Letter from Richard Koenigsberg to Michael Roberts, 21 May 2015
Again, your description is great—like to see more of this kind of “literary” prose. I think you have an idea of what I’m doing, but let me put it forward again (this is where it all began): I’m trying to point out that the West is DEEPLY IMPLICATED in “suicide missions” (SM as you call it, or is it S&M?) In the scene you just saw—and in nearly every battle in the First World War (and also in the Civil War), generals sent soldiers into battle with a high probability that they would be slaughtered. THE SCALE OF THIS DWARFS WHAT ANY TERRORIST ORGANIZATION HAS DONE.

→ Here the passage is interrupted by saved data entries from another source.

(* ===== verification/Crash.v ===== *)
(** Crashes: whenever the machine stops during a commit or a recovery, booting
    it again yields the file system before or after the transaction. *)
From S2P Require Import Prelude State Kstring Locks Sched Sleeplock Bio BioList BioSpec BlockLayer Log LogSpec Txn Boot.

Section Crash.
Context (dev pid st nlog : Z).

(** The machine [t] has just booted with the blocks [D] on its disk: [binit]
    has run, process [pid] runs and calls [fsinit]. *)
Record rebooted (D : blocks) (t : kstate) : Prop := {
  rb_running : running t pid;
  rb_bufs : k_bufs t = booted_bufs;
  rb_disk : deq (disk_of t) D;
  rb_log : k_log t = log0
}.

Definition log_sb (sb : superblock) : Prop := sb_logstart sb = st /\ sb_nlog sb = nlog.

Lemma initlog_enter sb t :
  log_geom dev st nlog -> log_sb sb ->
  initlog dev sb t = recover_from_log (upd_log (fun l => set_l_dev dev (set_l_size nlog (set_l_start st l))) t).
Proof.
  intros [H1 H2 H3 H4] [E1 E2]. unfold initlog. change (sizeof_logheader >=? BSIZE) with false. cbv iota.
  rewrite !bind_modify, E1, E2, !i32_small by (unfold LOGSIZE, MAXOPBLOCKS in *; lia). by destruct t as [? ? ? ? ? ? ? ? ? ? ? [] ? ? ? ? ?].
Qed.

(** [initlog] on a booted machine recovers the file system. *)
Lemma initlog_spec sb D t :
  dev <> 0 -> log_geom dev st nlog -> log_sb sb -> rebooted D t -> head_ok st nlog (D st) ->
  exists t', initlog dev sb t = Ok tt t' /\
    steps (fun A => recovers_to st nlog A (recovered st D)) t t' D (disk_of t') /\
    home_eq st nlog (disk_of t') (recovered st D).
Proof.
  intros Hdev Hg Hsb [Hrun Hb Hd Hl] Hok. rewrite (initlog_enter _ _ Hg Hsb). set (t1 := upd_log _ t).
  assert (Hr : brep dev pid t1 D D [] ∅).
  { eapply (bl_ext (BlockLayer := bio_block_layer dev pid)); [|exact Hd|exact Hd].
    eapply (bl_frame (BlockLayer := bio_block_layer dev pid)); [by apply booted_brep|done|done|].
    destruct Hrun. by split. }
  destruct (recover_spec dev pid (brep dev pid) st nlog Hg t1 D D Hr) as (t' & D' & V' & E & _ & S & Hr' & _ & _ & He & _);
    [done..|by unfold t1; cbn; rewrite Hl|done|].
  assert (Hdisk : deq D' (disk_of t')) by (intros bn; symmetry; apply (br_disk _ _ _ _ _ _ _ Hr')).
  exists t'. split; [done|]. split.
  - eapply steps_ext; [|exact Hdisk]. eapply steps_frame; [| |exact S]; done.
  - intros bn Hbn. rewrite <- (Hdisk bn). by apply He.
Qed.

(** A disk that recovers to [B], in the words of the machine. *)
Lemma recovers_boot sb A B t :
  dev <> 0 -> log_geom dev st nlog -> log_sb sb -> recovers_to st nlog A B -> rebooted A t ->
  exists t', initlog dev sb t = Ok tt t' /\ home_eq st nlog (disk_of t') B.
Proof.
  intros Hdev Hg Hsb [Hok He] Hrb. destruct (initlog_spec sb A t Hdev Hg Hsb Hrb Hok) as (t' & E & _ & He').
  exists t'. split; [done|]. intros bn Hbn. rewrite (He' bn Hbn). by apply He.
Qed.
End Crash.

(** C1: the end of the last operation of a transaction commits it atomically.
    [end_op] returns with the transaction's blocks on disk; and if the machine
    crashes after any number of the writes it makes, then the machine that
    boots from that disk runs [initlog] to the end and has all of the
    transaction or nothing of it in the file system. *)
Theorem end_op_atomic dev pid st nlog sb s V blks :
  dev <> 0 -> log_geom dev st nlog -> log_sb st nlog sb ->
  brep dev pid s (disk_of s) V [] (list_to_set blks) -> log_at dev st nlog s blks -> txn_ok st nlog blks ->
  head_is (disk_of s st) [] -> l_committing (k_log s) = false -> l_outstanding (k_log s) = 1 ->
  exists s' W, end_op s = Ok tt s' /\ wrote s s' W /\ home_eq st nlog (disk_of s') V /\
    brep dev pid s' (disk_of s') (disk_of s') [] ∅ /\
    forall W1 t, W1 `prefix_of` W -> rebooted pid (replay W1 (disk_of s)) t ->
      exists t', initlog dev sb t = Ok tt t' /\
        (home_eq st nlog (disk_of t') (disk_of s) \/ home_eq st nlog (disk_of t') V).
Proof.
  intros Hdev Hg Hsb Hr Hl Ht Hh Hc Ho.
  destruct (end_op_last dev pid (brep dev pid) st nlog Hg s (disk_of s) V blks Hr Hl Ht Hh Hc Ho)
    as (s' & D' & V' & E & _ & (W & Hw & HQ & HD) & Hr' & _ & _ & HDV & _).
  assert (Hdisk : deq D' (disk_of s')) by (intros bn; symmetry; apply (br_disk _ _ _ _ _ _ _ Hr')).
  exists s', W. split_and!; [done|done| | |].
  - intros bn Hbn. rewrite <- (Hdisk bn). by apply HDV.
  - eapply (bl_ext (BlockLayer := bio_block_layer dev pid)); [exact Hr'|exact Hdisk|]. intros bn.
    rewrite <- (Hdisk bn). symmetry. apply (bl_clean _ _ _ _ _ bn Hr'); [apply not_elem_of_nil|set_solver].
  - intros W1 t HW Hrb. destruct (HQ W1 HW) as [Hrec|Hrec];
      destruct (recovers_boot dev pid st nlog sb _ _ t Hdev Hg Hsb Hrec Hrb) as (t' & Et & He); exists t'; split; eauto.
Qed.

(** C2: recovery can itself be interrupted.  [initlog] on a booted machine with
    a valid log header runs to the end and leaves the file system that the log
    describes; after a crash at any of its own writes, the next boot recovers
    that same file system. *)
Theorem recovery_idempotent dev pid st nlog sb D t :
  dev <> 0 -> log_geom dev st nlog -> log_sb st nlog sb -> rebooted pid D t -> head_ok st nlog (D st) ->
  exists t' W, initlog dev sb t = Ok tt t' /\ wrote t t' W /\ home_eq st nlog (disk_of t') (recovered st D) /\
    forall W1 t1, W1 `prefix_of` W -> rebooted pid (replay W1 D) t1 ->
      exists t1', initlog dev sb t1 = Ok tt t1' /\ home_eq st nlog (disk_of t1') (recovered st D).
Proof.
  intros Hdev Hg Hsb Hrb Hok.
  destruct (initlog_spec dev pid st nlog sb D t Hdev Hg Hsb Hrb Hok) as (t' & E & (W & Hw & HQ & _) & He).
  exists t', W. split_and!; [done|done|done|]. intros W1 t1 HW Hrb1.
  exact (recovers_boot dev pid st nlog sb _ _ t1 Hdev Hg Hsb (HQ W1 HW) Hrb1).
Qed.

(** * A transaction that changes block 100 *)

Definition demo_log : kstate :=
  upd_log (fun l => set_l_dev ROOTDEV (set_l_size LOGSIZE (set_l_start 2 l))) (demo_disk ∅).

Definition demo_data : bytes := store8 ∅ 0 42.

Definition demo_write : K unit :=
  begin_op ;;;
  b <- bread ROOTDEV 100 ;;
  modify (upd_buf b (set_b_data demo_data)) ;;;
  log_write b ;;;
  brelse b.

Definition demo_txn : kstate := match demo_write demo_log with Ok _ s => s | _ => kstate0 end.
Definition demo_view : blocks := vupd (disk_of (demo_disk ∅)) 100 demo_data.

Lemma demo_txn_100 : txn_ok 2 LOGSIZE [100].
Proof.
  split; [apply NoDup_singleton| |cbn; unfold LOGSIZE, MAXOPBLOCKS; lia].
  intros b ->%list_elem_of_singleton. unfold inlog, LOGSIZE, MAXOPBLOCKS. lia.
Qed.

Lemma demo_txn_spec :
  brep ROOTDEV 1 demo_txn (disk_of demo_txn) demo_view [] (list_to_set [100]) /\ log_at ROOTDEV 2 LOGSIZE demo_txn [100] /\
  head_is (disk_of demo_txn 2) [] /\ l_committing (k_log demo_txn) = false /\ l_outstanding (k_log demo_txn) = 1.
Proof.
  assert (H : exists s, demo_write demo_log = Ok tt s /\ k_disk s = k_disk demo_log /\
    brep ROOTDEV 1 s (disk_of (demo_disk ∅)) demo_view [] (list_to_set [100]) /\ log_at ROOTDEV 2 LOGSIZE s [100] /\
    l_outstanding (k_log s) = 1 /\ l_committing (k_log s) = false).
  { unfold demo_write. 
    assert (E1 : begin_op demo_log = Ok tt (upd_log (set_l_outstanding 1) demo_log)).
    { etrans; [apply (begin_op_spec demo_log 0); [reflexivity|reflexivity|vm_compute; lia]|reflexivity]. }
    rewrite (bind_Ok _ _ _ _ _ E1).
    set (s1 := upd_log (set_l_outstanding 1) demo_log).
    assert (Hr1 : brep ROOTDEV 1 s1 (disk_of (demo_disk ∅)) (disk_of (demo_disk ∅)) [] (list_to_set []))
      by (do 2 apply (rep_log ROOTDEV 1 (brep ROOTDEV 1)); apply demo_brep).
    destruct (write_block_spec ROOTDEV 1 (brep ROOTDEV 1) 2 LOGSIZE demo_geom s1 _ _ [] 100 demo_data Hr1)
      as (s2 & E2 & _ & K2 & Hr2 & Hl2 & Eo & Ec); [by split|exact (txn_nil ROOTDEV 2 LOGSIZE demo_geom)|lia|cbn; unfold LOGSIZE, MAXOPBLOCKS; lia|cbn; lia|].
    exists s2. split; [exact E2|]. split; [exact K2|]. split; [exact Hr2|]. split; [exact Hl2|]. rewrite Eo, Ec. split; reflexivity. }
  destruct H as (s & E & Ed & Hr & Hl & Eo & Ec). unfold demo_txn. rewrite E.
  assert (Edisk : disk_of s = disk_of (demo_disk ∅)) by (unfold disk_of, disk_block; rewrite Ed; reflexivity).
  rewrite Edisk. split; [exact Hr|]. split; [exact Hl|]. split; [vm_compute; split; reflexivity|]. split; [exact Ec|exact Eo].
Qed.

Lemma demo_rebooted : rebooted 1 (replay [] (disk_of demo_txn)) (demo_disk ∅).
Proof.
  split; [apply demo_running|reflexivity| |reflexivity]. intros bn. cbn [replay foldl]. symmetry.
  etrans; [|apply (br_disk _ _ _ _ _ _ _ (demo_brep ∅))]. symmetry. unfold disk_of.
  assert (E : k_disk demo_txn = k_disk (demo_disk ∅)) by (vm_compute; reflexivity). unfold disk_block. rewrite E. reflexivity.
Qed.

Lemma end_op_atomic_witness :
  exists s' W, end_op demo_txn = Ok tt s' /\ wrote demo_txn s' W /\ home_eq 2 LOGSIZE (disk_of s') demo_view /\
    exists t', initlog ROOTDEV demo_sb (demo_disk ∅) = Ok tt t'.
Proof.
  destruct demo_txn_spec as (Hr & Hl & Hh & Hc & Ho).
  destruct (end_op_atomic ROOTDEV 1 2 LOGSIZE demo_sb demo_txn demo_view [100]) as (s' & W & E & Hw & He & _ & HW);
    [discriminate|apply demo_geom|split; reflexivity|exact Hr|exact Hl|apply demo_txn_100|exact Hh|exact Hc|exact Ho|].
  exists s', W. split; [exact E|]. split; [exact Hw|]. split; [exact He|].
  destruct (HW [] (demo_disk ∅)) as (t' & Et & _); [apply prefix_nil|exact demo_rebooted|]. exists t'. exact Et.
Defined.

(** A disk whose log holds a committed transaction: block 100 gets log block 3. *)
Definition demo_committed : gmap Z bytes :=
  <[2 := store32 (store32 ∅ 0 1) 4 100]> (<[3 := demo_data]> ∅).

Lemma recovery_idempotent_witness :
  exists t' W, initlog ROOTDEV demo_sb (demo_disk demo_committed) = Ok tt t' /\
    wrote (demo_disk demo_committed) t' W /\ beq (disk_of t' 100) demo_data.
Proof.
  destruct (recovery_idempotent ROOTDEV 1 2 LOGSIZE demo_sb (disk_of (demo_disk demo_committed)) (demo_disk demo_committed))
    as (t' & W & E & Hw & He & _); [discriminate|apply demo_geom|split; reflexivity|split; [apply demo_running|reflexivity|reflexivity|reflexivity]| |].
  { split; [vm_compute; discriminate|]. assert (E : hdr (disk_of (demo_disk demo_committed) 2) = [100]) by (vm_compute; reflexivity).
    rewrite E. apply demo_txn_100. }
  exists t', W. split; [exact E|]. split; [exact Hw|]. etrans; [apply He; unfold inlog, LOGSIZE, MAXOPBLOCKS; lia|].
  vm_compute recovered. reflexivity.
Defined.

Yet, for some strange reason, people in the West have difficulty seeing this: it’s right in front of our faces, yet we can’t see it. We take it for granted. It’s part of our culture. We take war for granted.
What the Tamil Tigers did was very radical you must admit. Young women blowing themselves up/taking cyanide capsules (just like Heinrich Himmler and the Goebbels family, by the way). How much more radical was the way the First World War was fought. Yet we do not perceive warfare as radical, because it has been happening for such a long time. Based on how I try to look at what actually occurred during the First World War, I want people to begin to perceive warfare as a very radical form of behavior (however “normal” it may seem to be).
This relates to your statement below about my “consistent criticism” of the Generals in the First World War (you also used the term “critique” of warfare in your view of Nations). Well, I have my own opinions about warfare, but I don’t consider myself a “social critic”. People have been criticizing and critiquing war for hundreds of years, and it’s gotten us nowhere.
What I am trying to convey is: THIS IS WHAT WAR IS: to get people to actually LOOK AT IT.
You provide a “warning” below, which is interesting. Academics have been reading and studying warfare for years, yet they really don’t know what it is because they don’t look at what happens to the bodies of the soldiers. But this is what war is (the blunter descriptions of war is part of the embodiment revolution, and also a cultural trend).
In the final analysis, there is something deeply pathological about this form of behavior.
PS: I’m quite conversant with South Asian culture, by the way. When I was out on my own—on the streets of New York City—I ran into people from Bangladesh, Pakistan, went to a lot of Indian movies, and even learned some Urdu.